The counts of the discrete data are:
# Counts
counts = df['times_donated'].value_counts()
# Sort the columns alphabetically
counts = counts.reindex(sorted(counts.index), axis=1)
print(counts)
## times_donated
## 0 61
## 1 12
## 2 9
## 3 11
## 4 12
## 5 15
## Name: count, dtype: int64
The percentages of the discrete data are:
# Percentage
percentages = (counts / n * 100).round(1)
print(percentages)
## times_donated
## 0 50.8
## 1 10.0
## 2 7.5
## 3 9.2
## 4 10.0
## 5 12.5
## Name: count, dtype: float64
The counts and percentages of the continuous data can be shown in a frequency distribution whereby the values are grouped into bins. The histogram
function from the Numpy package is useful for this (download and install the Numpy package from the terminal with python3.11 -m pip install numpy
):
# Create data
counts, bins = np.histogram(df['age'])
print(counts)
## [14 9 11 16 12 17 14 10 11 6]
print(bins)
## [16. 21. 26. 31. 36. 41. 46. 51. 56. 61. 66.]

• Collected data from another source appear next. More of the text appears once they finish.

Lemma wtriple_get_shard_data d : triple I (Worker_get_shard_data self d)
  (λ r, accepted_payload (sd_shard_id d) (sd_blob_digest d) r.1 ∧ r.2 = build_nar_lookup_map (pl_entries r.1)).
Proof.
  unfold Worker_get_shard_data. destruct (is_empty _); [by apply triple_raise|].
  eapply triple_bind; [apply wtriple_external; intros w; apply wwk_date|]. intros now _.
  eapply triple_bind; [apply wtriple_mem_shard|]. intros [c|] Hc; [by apply triple_ret, Hc|]. clear Hc.
  eapply triple_bind; [apply wtriple_kv_shard|]. intros [p|] Hp.
  { eapply triple_bind; [by apply wtriple_remember, Hp|]. intros _ _. apply triple_ret. split; [by apply Hp|done]. }
  clear Hp. eapply triple_bind.
  { apply wtriple_request; [apply keep_get_shard_data, _|]. intros w w' p Hg. by eapply fetched_payload_accepted. }
  intros [e|p] Hp.
  - eapply triple_bind; [apply wtriple_status|]. intros _ _. eapply triple_bind; [apply wtriple_kv_shard|].
    intros [p|] Hp'; [|by apply triple_raise]. apply triple_ret. split; [by apply Hp'|done].
  - eapply triple_bind; [apply wtriple_status|]. intros _ _. eapply triple_bind; [apply wtriple_available|]. intros b _.
    eapply (triple_bind I _ _ (λ _, True)).
    { destruct b; [|by apply triple_ret]. apply wtriple_put_shard. by exists (sd_shard_id d). }
    intros _ _. eapply triple_bind; [by apply wtriple_remember|]. intros _ _. by apply triple_ret.
Qed.

(** *** The baseline *)

Lemma validate_root_ok root u : validate_root self root = Ok u → root_ok root.
Proof.
  intros Hv. unfold validate_root, Index_validate_for in Hv. apply bind_ok in Hv as ([] & Hs%Index_validate_ok & Hv).
  apply bind_ok in Hv as (u2 & Hsys%ensure_ok%bool_decide_eq_true & _). done.
Qed.

Lemma wtriple_new_root : triple I (new_root self) (λ _, True).
Proof.
  unfold new_root. eapply triple_bind; [apply wtriple_external; intros w; apply wwk_utc|]. intros now _. by apply triple_raise.
Qed.

Lemma wtriple_refresh : triple I (refresh_baseline_from_ghcr self) (λ r, root_ok r.1).
Proof.
  unfold refresh_baseline_from_ghcr. eapply triple_bind; [apply wtriple_external; intros w; apply wwk_date|]. intros now _.
  eapply triple_bind; [by apply (wtriple_read _ (λ _, True))|]. intros old _. eapply triple_bind.
  { apply (wtriple_request _ (λ _, True)); [apply keep_get_sharded_root, _|done]. }
  intros fetched _. eapply (triple_bind I _ _ (λ _, True)).
  { destruct fetched as [e|[[data digest]|]]; (eapply triple_bind; [apply wtriple_status|]; intros _ _);
      [by apply triple_raise|by apply triple_ret|].
    eapply triple_bind; [apply wtriple_new_root|]. intros root _. by apply triple_ret. }
  intros [root digest] _. eapply (triple_bind I _ _ (λ _, root_ok root)).
  { apply triple_raise. intros u Hv%map_err_ok. by eapply validate_root_ok. }
  intros _ Hroot. eapply (triple_bind I _ _ (λ _, True)).
  { unfold invalidate_shards. destruct old as [old|]; [|by apply triple_ret]. case_bool_decide; [by apply triple_ret|].
    eapply (triple_bind I _ _ (λ _, True)); [by apply triple_raise|]. intros changed _. apply triple_each. intros id _.
    apply wtriple_shards. intros m Hm. by apply map_Forall_delete. }
  intros _ _. eapply triple_bind; [apply wtriple_required|]. intros _ _.
  eapply triple_bind; [apply wtriple_convert; intros w; apply wwk_put_root|]. intros _ _.
  eapply triple_bind; [apply wtriple_store_baseline; by intros x [= <-]|]. intros _ _. by apply triple_ret.
Qed.

Lemma wtriple_valid_wrapper wrapper : triple I (valid ← try_pure (E := WorkerStoreError) (validate_root self (kv_data wrapper));
    mret (match valid with inr _ => Some wrapper | inl _ => None end)) (λ r, ∀ x, r = Some x → root_ok (kv_data x)).
Proof.
  eapply triple_bind; [apply triple_try|]. intros [e|u] Hv; apply triple_ret; [done|]. intros x [= <-]. by eapply validate_root_ok.
Qed.
Lemma wtriple_kv_root : triple I (kv_root self) (λ r, ∀ x, r = Some x → root_ok (kv_data x)).
Proof.
  unfold kv_root. eapply triple_bind; [apply wtriple_external; intros w; apply wwk_get_root|].
  intros [wrapper|] _; [apply wtriple_valid_wrapper|by apply triple_ret].
Qed.
Lemma wtriple_fresh_root now : triple I (fresh_kv_root self now) (λ r, ∀ x, r = Some x → root_ok (kv_data x)).
Proof.
  unfold fresh_kv_root. eapply triple_bind; [apply wtriple_external; intros w; apply wwk_get_root|].
  intros [wrapper|] _; [|by apply triple_ret]. destruct (f64_lt _ _); [apply wtriple_valid_wrapper|by apply triple_ret].
Qed.

Lemma wtriple_attempt {A} (m : Task WorkerStoreError W A) (P : A → Prop) : triple I m P →
  triple I (attempt (E := WorkerStoreError) m) (λ r, match r with inr a => P a | inl _ => True end).
Proof. apply (triple_attempt_task I). Qed.

Lemma wtriple_get_baseline : triple I (Worker_get_baseline_data self) (λ r, root_ok r.1).
Proof.
  unfold Worker_get_baseline_data. eapply triple_bind; [apply wtriple_external; intros w; apply wwk_date|]. intros now _.
  eapply triple_bind.
  { apply (wtriple_read _ (λ r, ∀ b, r = Some b → root_ok (mb_root b))). intros s Hs. apply (wi_baseline _ Hs). }
  intros cached Hc. destruct (match cached with Some c => _ | None => None end) as [c|] eqn:Hcc.
  { apply triple_ret. apply Hc. destruct cached as [c'|]; [|done]. by destruct (f64_lt _ _). }
  eapply triple_bind; [apply wtriple_required|]. intros _ _. eapply triple_bind; [apply wtriple_fresh_root|].
  intros [wr|] Hwr.
  { eapply triple_bind; [apply wtriple_store_baseline; intros x [= <-]; by apply Hwr|]. intros _ _. by apply triple_ret, Hwr. }
  eapply triple_bind; [apply wtriple_attempt, wtriple_refresh|]. intros [e|r] Hr; [|by apply triple_ret].
  eapply triple_bind; [apply wtriple_kv_root|]. intros [wr'|] Hwr'; [by apply triple_ret, Hwr'|by apply triple_raise].
Qed.

(** *** Lookups *)

(** Where an entry that is served for a hash comes from. *)
Definition worker_answers (h : StoreHash) (e : IndexEntry) : Prop :=
  ∃ root id d p, root_ok root ∧ calculate_shard_id h = Some id ∧ Index_find_shard_by_id root id = Some d ∧
    accepted_payload id (sd_blob_digest d) p ∧ pl_entries p !! h = Some e.

Lemma live_shard_ok root id d : root_ok root → live_shard root id = Some d →
  Index_find_shard_by_id root id = Some d ∧ sd_shard_id d = id.
Proof.
  intros [Hv _] Hl. unfold live_shard in Hl. destruct (Index_find_shard_by_id root id) as [d'|] eqn:Hd; [|done].
  simpl in Hl. destruct (_ || _); [done|]. injection Hl as <-. split; [done|]. destruct Hv as [_ _ _ _ Hids _ _].
  rewrite (ordered_id _ _ _ Hids Hd). apply N2Nat.id.
Qed.

Lemma wtriple_entry_in root id h : root_ok root → calculate_shard_id h = Some id →
  triple I (entry_in self root id h) (λ r, ∀ e, r = Some e → worker_answers h e).
Proof.
  intros Hroot Hid. unfold entry_in. destruct (live_shard root id) as [d|] eqn:Hl; [|by apply triple_ret].
  apply live_shard_ok in Hl as [Hd Hi]; [|done]. eapply triple_bind; [apply wtriple_get_shard_data|]. intros r [Hr _].
  apply triple_ret. intros e He. exists root, id, d, r.1. rewrite <- Hi at 3. by split_and!.
Qed.

Lemma wtriple_head : triple I (remote_head self) (λ _, True).
Proof.
  unfold remote_head. eapply triple_bind; [apply (wtriple_request _ (λ _, True)); [|done]|].
  { apply keep_manifest_head, _. }
  intros [e|[h|]] _; [by apply triple_ret|by apply triple_ret|].
  eapply triple_bind; [apply (wtriple_request _ (λ _, True)); [apply keep_manifest_head, _|done]|]. intros f _. by apply triple_ret.
Qed.

Lemma wtriple_lookup s : triple I (lookup_narinfo self s) (λ r, ∀ x, r = Some x →
  ∃ h e, StoreHash_parse s = Ok h ∧ worker_answers h e ∧ nl_narinfo_content x = IndexEntry_to_narinfo_string e ∧
    nl_shard_id x = calculate_shard_id h).
Proof.
  unfold lookup_narinfo. eapply triple_bind; [apply triple_try|]. intros [e|h] Hh; [by apply triple_ret|].
  eapply triple_bind; [apply wtriple_get_baseline|]. intros baseline Hb.
  eapply triple_bind; [apply (triple_raise _ _ (λ id, calculate_shard_id h = Some id)); by intros id ?%or_panic_ok|].
  intros id Hid. eapply triple_bind; [by apply wtriple_entry_in|]. intros [e|] He.
  { apply triple_ret. intros x [= <-]. exists h, e. simpl. split_and!; [done|by apply He|done|done]. }
  eapply triple_bind; [apply wtriple_revalidate|]. intros b _. destruct b; [|by apply triple_ret]. cbn [negb].
  eapply triple_bind; [apply wtriple_head|]. intros [digest|] _; [|by apply triple_ret].
  destruct (_ || _); [by apply triple_ret|]. eapply triple_bind; [apply wtriple_attempt, wtriple_refresh|].
  intros [err|r] Hr; [by apply triple_ret|]. eapply triple_bind; [by apply wtriple_entry_in|]. intros [e|] He'; apply triple_ret; [|done].
  intros x [= <-]. exists h, e. simpl. split_and!; [done|by apply He'|done|done].
Qed.

(** Where a NAR digest that is served comes from: the entry has the name, and its shard is
    one of a valid root. *)
Definition worker_nar_answers (name : list N) (digest : NarDigest) : Prop :=
  ∃ h e root id d p, nar_digest e = digest ∧ IndexEntry_nar_basename e = extract_nar_basename name ∧
    root_ok root ∧ Index_find_shard_by_id root id = Some d ∧ accepted_payload id (sd_blob_digest d) p ∧
    pl_entries p !! h = Some e.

These can then be tabulated:
intervals = [f'{int(v)} to {int(bins[i +1])}' for i, v in enumerate(bins[:-1])]
dct = {
'Interval (bin)': intervals,
'Frequency': counts,
'%': (counts / n * 100).round(1),
'Cumulative %': (counts / n * 100).cumsum().round(1)
}
frequency_distribution = pd.DataFrame(dct)
print(frequency_distribution)
## Interval (bin) Frequency % Cumulative %
## 0 16 to 21 14 11.7 11.7
## 1 21 to 26 9 7.5 19.2
## 2 26 to 31 11 9.2 28.3
## 3 31 to 36 16 13.3 41.7
## 4 36 to 41 12 10.0 51.7
## 5 41 to 46 17 14.2 65.8
## 6 46 to 51 14 11.7 77.5
## 7 51 to 56 10 8.3 85.8
## 8 56 to 61 11 9.2 95.0
## 9 61 to 66 6 5.0 100.0
The data can be plotted in this format in a histogram (see more on this page and this page):
ax = df['age'].plot.hist(bins=11, color='#95b8d1')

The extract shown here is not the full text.